The Essential Elements
[169] I must still address the specific essential elements of the offences as charged, though this trial was really about whether the alleged acts actually occurred.
[170] RS is charged, in relation to each complainant, with two offences: sexual assault and gross indecency. Both offences were part of the Criminal Code in 1984 when the actus reus of the offences were committed.
[171] The offence of gross indecency was found at s. 157. It provided as follows:
Every person who commits an act of gross indecency with another person is guilty of an indictable offence and is liable to imprisonment for five years.
[172] Gross indecency is made out when the Crown proves beyond a reasonable doubt that the acts of the accused were “a very marked departure from the decent conduct expected of the average Canadian in the circumstances: see R. v.
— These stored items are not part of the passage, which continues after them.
(* ===== verification/Grep.v ===== *)
(** * grep (grep.c)

    The regular-expression matcher on strings, lists of characters without the
    terminating NUL, and the loop that reads a file through a buffer of 1024
    bytes and prints the lines that match.

    The matcher is compared with the meaning of a pattern: a list of items, each
    consuming part of the text. *)

From S2P Require Import Prelude CString.
Local Open Scope Z_scope.

Module Grep.

(** ** The matcher *)

(** matchstar: [matchhere] is the matcher for the rest of the pattern. *)
Fixpoint matchstar (matchhere : list Z → bool) (c : Z) (text : list Z) : bool :=
  if matchhere text then true else
  match text with
  | [] => false
  | x :: text => if (x =? c) || (c =? 46) then matchstar matchhere c text else false
  end.

Fixpoint matchhere (re : list Z) (text : list Z) {struct re} : bool :=
  match re with
  | [] => true
  | c :: re1 =>
      let next :=
        match text with
        | x :: text => if (c =? 46) || (c =? x) then matchhere re1 text else false
        | [] => false
        end in
      match re1 with
      | c1 :: re2 => if c1 =? 42 then matchstar (matchhere re2) c text else next
      | [] => if c =? 36 then match text with [] => true | _ => false end else next
      end
  end.
Lemma runcmd_wired c : ∀ ft at_, roomy ft → redirs_ok c → interp (runcmd c) ft at_ = wired c ft at_.
Proof.
  induction c as [argv|c IH r|lc IHl rc IHr|lc IHl rc IHr|c IH]; intros ft at_ Hft Hc; cbn [runcmd wired redirs_ok] in *.
  - by destruct argv.
  - destruct Hc as [Hfd Hc]. assert (Hn : Z.to_nat (r_fd r) = 0%nat ∨ Z.to_nat (r_fd r) = 1%nat) by (destruct Hfd as [-> | ->]; auto).
    cbn [interp]. destruct (opens sys at_ d (r_file r) (r_mode r)); [|done]. rewrite fdalloc_reuse; [|apply Hft|apply Hft|done].
    rewrite (proj2 (Z.ltb_ge _ 0)) by lia. apply IH; [|done]. by apply roomy_insert.
  - destruct Hc as [Hl Hr]. destruct (ro_free _ Hft) as (a & b & Hab & Ha & Hb & Hbelow). cbn [interp]. destruct (pipes sys at_); cbn [negb]; [|done].
    rewrite (fdalloc_at ft a); [|done|intros k Hk; apply Hbelow; lia].
    rewrite (fdalloc_at _ b); [|by rewrite list_lookup_insert_ne by lia|].
    2: { intros k Hk. destruct (decide (k = a)) as [->|Hne]; [rewrite list_lookup_insert_eq by (by eapply lookup_lt_Some); eauto|].
         rewrite list_lookup_insert_ne by done. by apply Hbelow. }
    assert (E1 : ∀ p, interp (close 1 (dup (Z.of_nat b) (close (Z.of_nat a) (close (Z.of_nat b) (runcmd lc)))))
      (<[b := Some (OPipe at_ true)]> (<[a := Some (OPipe at_ false)]> ft)) p = wired lc (<[1%nat := Some (OPipe at_ true)]> ft) p).
    { intros p. etransitivity; [refine (interp_child (runcmd lc) ft _ at_ a b 1 b (OPipe at_ true) _ _ _ _ _ _); auto; lia|]. apply IHl; [|done]. apply roomy_insert; auto. }
    assert (E2 : ∀ p, interp (close 0 (dup (Z.of_nat a) (close (Z.of_nat a) (close (Z.of_nat b) (runcmd rc)))))
      (<[b := Some (OPipe at_ true)]> (<[a := Some (OPipe at_ false)]> ft)) p = wired rc (<[0%nat := Some (OPipe at_ false)]> ft) p).
    { intros p. etransitivity; [refine (interp_child (runcmd rc) ft _ at_ a b 0 a (OPipe at_ false) _ _ _ _ _ _); auto; lia|]. apply IHr; [|done]. apply roomy_insert; auto. }
    unfold fork1. cbn [interp]. destruct (forks sys (1%nat :: at_)); [|done]. cbn [Z.eqb]. rewrite <-(E1 (0%nat :: 1%nat :: at_)), <-(E2 (0%nat :: 1%nat :: 1%nat :: at_)). 
    cbn [interp]. by destruct (forks sys (1%nat :: 1%nat :: at_)).
  - destruct Hc as [Hl Hr]. unfold fork1. cbn [interp]. destruct (forks sys at_); [|done]. cbn [Z.eqb interp]. by rewrite IHl, IHr.
  - unfold fork1. cbn [interp]. destruct (forks sys at_); [|done]. cbn [Z.eqb interp]. by rewrite IH.
Qed.
End interp.
(** ** Theorems *)

(** Wc counts lines, words and characters.  However the file's bytes arrive
    in blocks, wc prints the number of newlines, of words (maximal runs of
    characters that are not white space, also across blocks) and of characters
    of what cat prints, as 32-bit integers; and it reports an error exactly when
    a read fails. *)
Theorem wc_counts rs : wc rs = let '(t, ok) := cat rs in
  if (ok : bool) then inr (i32 (Z.of_nat (lines t)), i32 (Z.of_nat (length (words t))), i32 (Z.of_nat (length t))) else inl tt.
Proof.
  unfold wc. change (mkcounts 0 0 0 false) with (mkcounts (i32 0) (i32 0) (i32 0) false).
  assert (H : ∀ t0 inw, wc_loop (foldl wc_char (mkcounts (i32 0) (i32 0) (i32 0) inw) t0) rs =
    let '(t, ok) := cat rs in if (ok : bool) then inr (foldl wc_char (mkcounts (i32 0) (i32 0) (i32 0) inw) (t0 ++ t)) else inl tt).
  { induction rs as [|[l|] rs IH]; intros t0 inw; cbn [wc_loop cat]; [by rewrite app_nil_r| |done].
    destruct l as [|b l]; [by rewrite app_nil_r|]. rewrite <-foldl_app, IH. destruct (cat rs) as [t ok]. by rewrite <-app_assoc. }
  specialize (H [] false). cbn [foldl app] in H. rewrite H. destruct (cat rs) as [t ok]. destruct ok; [|done].
  rewrite wc_chars. unfold counted. cbn [n_l n_w n_c]. by rewrite !Z.add_0_l, (proj1 (starts_words t)).
Qed.

(** The line that is read: up to a newline or return, at most [n] characters. *)
Fixpoint line_of (n : nat) (inp : list Z) : list Z * list Z :=
  match n, inp with
  | O, _ | _, [] => ([], inp)
  | S n, c :: inp => if (c =? 10) || (c =? 13) then ([c], inp) else let '(l, rest) := line_of n inp in (c :: l, rest)
  end.
Lemma line_of_length n inp : (length (line_of n inp).1 <= n)%nat.
Proof.
  revert inp. induction n as [|n IH]; intros [|c inp]; cbn; try lia. destruct (_ || _); cbn; [lia|].
  specialize (IH inp). destruct (line_of n inp). cbn in *. lia.
Qed.
Lemma gets_loop_spec n : ∀ i max buf inp, Z.of_nat (i + n) = max → (i + n <= length buf)%nat →
  gets_loop n i max buf inp = let '(l, rest) := line_of (pred n) inp in (take i buf ++ l ++ drop (i + length l) buf, (i + length l)%nat, rest).
Proof.
  induction n as [|n IH]; intros i max buf inp Hm Hl; cbn [gets_loop pred line_of].
  - cbn. by rewrite Nat.add_0_r, take_drop.
  - destruct (Z.ltb_spec (Z.of_nat i + 1) max) as [Hlt|Hge].
    + destruct n as [|n]; [lia|]. cbn [line_of]. destruct inp as [|c inp]; [cbn; by rewrite Nat.add_0_r, take_drop|].
      assert (Et : take (S i) (<[i := c]> buf) = take i buf ++ [c]).
      { rewrite (take_S_r _ _ c) by (apply list_lookup_insert_eq; lia). by rewrite take_insert_ge by lia. }
      assert (Ed : ∀ k, (i < k)%nat → drop k (<[i := c]> buf) = drop k buf) by (intros k Hk; by rewrite drop_insert_lt by lia).
      destruct ((c =? 10) || (c =? 13)).
      * cbn [length app]. rewrite Nat.add_1_r. f_equal. f_equal. rewrite <-(take_drop (S i) (<[i := c]> buf)), Et, Ed by lia. by rewrite <-app_assoc.
      * rewrite IH by (rewrite ?length_insert; lia). cbn [pred]. destruct (line_of n inp) as [l rest].
        rewrite Et, Ed by lia. cbn [length app]. rewrite <-app_assoc. cbn [app]. replace (S i + length l)%nat with (i + S (length l))%nat by lia. done.
    + assert (n = 0)%nat as -> by lia. cbn. by rewrite Nat.add_0_r, take_drop.
Qed.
St. Pierre (1974), 1974 874 (ON CA), 17 C.C.C. (2d) 489 (Ont. C.A.).
[173] I am satisfied, beyond a reasonable doubt, that RS touched EE, FD and DP in a sexual manner, in the ways in which they described it. Each was under the age of 14 at the time of the sexual touching. I have no hesitation in finding that the conduct of RS was a very marked departure from the decent conduct expected of the average Canadian in 1984. In the result, I find RS guilty on counts 1, 3 and 5.
[174] The offence of sexual assault was added to the Criminal Code, initially as s. 246.1, by An Act to amend the Criminal Code in relation to sexual offences and other offences against the person and to amend certain other Acts in relation thereto or in consequence thereof, S.C. 1980-81-82-83, c. 125, s. 19.
[175] A sexual assault is an intentional, non-consensual touching that takes place in circumstances of a sexual nature. In this case, the central issue was about whether the alleged acts occurred at all. If they did occur, and I have found that they did, there is no serious dispute that they constitute an intentional touching; that the touching was non-consensual; and that it was objectively sexual in nature.
[176] In the result, I find RS guilty on counts 2, 4 and 6.
[177] The Crown concedes that the two charges with respect to each of the complainants arise from the same delict. The Crown encouraged the court to conditionally stay one set of charges pursuant to the principles in R. v. Kineapple, 1974 14 (SCC), [1975] 1 S.C.R. 729. In the result, the convictions on counts 1, 3 and 5 are conditionally stayed.